Java applications can be encapsulated with various frameworks. In most of the frameworks, JDBC API is called on the bottommost level to interact with the database server. For JDBC, it is recommended that you focus on the following things:

JDBC API usage choice
API Implementer's parameter configuration

JDBC API

For JDBC API usage, see JDBC official tutorial. This section covers the usage of several important APIs.

Use Prepare API

For OLTP (Online Transactional Processing) scenarios, the SQL statements sent by the program to the database are several types that can be exhausted after removing parameter changes. Therefore, it is recommended to use Prepared Statements instead of regular execution from a text file and reuse Prepared Statements to execute directly. This avoids the overhead of repeatedly parsing and generating SQL execution plans in TiDB.

At present, most upper-level frameworks call the Prepare API for SQL execution. If you use the JDBC API directly for development, pay attention to choosing the Prepare API.
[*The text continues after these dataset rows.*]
(** ** Sealed chunks *)

Section Laws.
Context `{SsLaws}.

Lemma evp_returns fuel password key prev n : (n <= length key + 16 * fuel)%nat -> exists k, evp_loop fuel password key prev n = Ret k /\ length k = n.
Proof.
  revert key prev. induction fuel as [|fuel IH]; intros key prev Hn; cbn [evp_loop]; destruct (Nat.ltb_spec (length key) n) as [Hl|Hl]; try lia.
  - eexists. split; [done|]. rewrite length_take. lia.
  - apply IH. rewrite length_app, md5_len. lia.
  - eexists. split; [done|]. rewrite length_take. lia.
Qed.

Definition sealed (m : Method) : Prop := m <> Plain.

Lemma open_seal_inner c n m : sealed (method c) -> len m < 2 ^ 16 ->
  exists x, seal_inner c n m = Some x /\ length x = (length m + 16)%nat /\ open_inner c n x = Some m.
Proof.
  intros Hc Hm. unfold seal_inner, open_inner. destruct (method c); try done.
  all: first [by apply (aead_seals _ _ gcm_laws)|by apply (aead_seals _ _ gcm256_laws)|by apply (aead_seals _ _ chacha_laws)].
Qed.

Lemma seal_open c m : sealed (method c) -> len m < 2 ^ 16 ->
  exists x, seal c m = Some (x, advance c) /\ length x = (length m + 16)%nat /\ open c x = Some (m, advance c) /\ open_inner c (nonce c) x = Some m.
Proof.
  intros Hc Hm. destruct (open_seal_inner c (nonce c) m Hc Hm) as (x & E & L & D). exists x. unfold seal, open, TAG_LEN.
  rewrite !bool_decide_false, E, D by exact Hc. rewrite (proj2 (Z.ltb_ge _ _)) by (unfold len; lia). done.
Qed.

Definition fits_chunk (d : bytes) : Prop := len d <= 65535.

(** A chunk and what is read of it, in one read each or from a buffer. *)
Lemma chunk_shape c d : sealed (method c) -> fits_chunk d -> exists l p,
  write_chunk c d = Some (l ++ p, advance (advance c)) /\ length l = 18%nat /\ length p = (length d + 16)%nat /\
  open_inner c (nonce c) l = Some (to_be_bytes 2 (len d)) /\ open c l = Some (to_be_bytes 2 (len d), advance c) /\
  open (advance c) p = Some (d, advance (advance c)) /\ open_inner (advance c) (nonce (advance c)) p = Some d.
Proof.
  unfold fits_chunk. intros Hc Hd. pose proof (len_nonneg d). assert (as_u16 (len d) = len d) as E16 by (apply Z.mod_small; lia).
  destruct (seal_open c (to_be_bytes 2 (len d)) Hc) as (l & El & Ll & Ol & Oi); [by rewrite len_to_be_bytes|].
  destruct (seal_open (advance c) d Hc) as (p & Ep & Lp & Op & Oq); [lia|]. exists l, p. unfold write_chunk. rewrite E16, El. cbn [mbind option_bind snd fst].
  rewrite Ep. rewrite length_to_be_bytes in Ll. done.
Qed.

Lemma len_bytes d : fits_chunk d -> exists b0 b1, idx (to_be_bytes 2 (len d)) 0 = Ret b0 /\ idx (to_be_bytes 2 (len d)) 1 = Ret b1 /\ from_be_bytes [b0; b1] = len d.
Proof.
  unfold fits_chunk. intros Hd. pose proof (len_nonneg d). assert (in_width 16 (len d)) as Hw by (unfold in_width; lia).
  destruct (port_bytes _ Hw) as (a & b & -> & E). by exists a, b.
Qed.

Lemma len_header_back d : fits_chunk d -> forall {A} (k : Z -> run A),
  (b0 ← idx (to_be_bytes 2 (len d)) 0; b1 ← idx (to_be_bytes 2 (len d)) 1; k (from_be_bytes [b0; b1])) = k (len d).
Proof.
  intros Hd A k. destruct (len_bytes d Hd) as (b0 & b1 & -> & -> & <-). done.
Qed.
In addition, with the default implementation of MySQL Connector/J, only client-side statements are preprocessed, and the statements are sent to the server in a text file after ? is replaced on the client. Therefore, in addition to using the Prepare API, you also need to configure useServerPrepStmts = true in JDBC connection parameters before you perform statement preprocessing on the TiDB server. For detailed parameter configuration, see MySQL JDBC parameters.

Use Batch API

For batch inserts, you can use the addBatch/executeBatch API. The addBatch() method is used to cache multiple SQL statements first on the client, and then send them to the database server together when calling the executeBatch method.

Note

In the default MySQL Connector/J implementation, the sending time of the SQL statements that are added to batch with addBatch() is delayed to the time when executeBatch() is called, but the statements will still be sent one by one during the actual network transfer. Therefore, this method usually does not reduce the amount of communication overhead.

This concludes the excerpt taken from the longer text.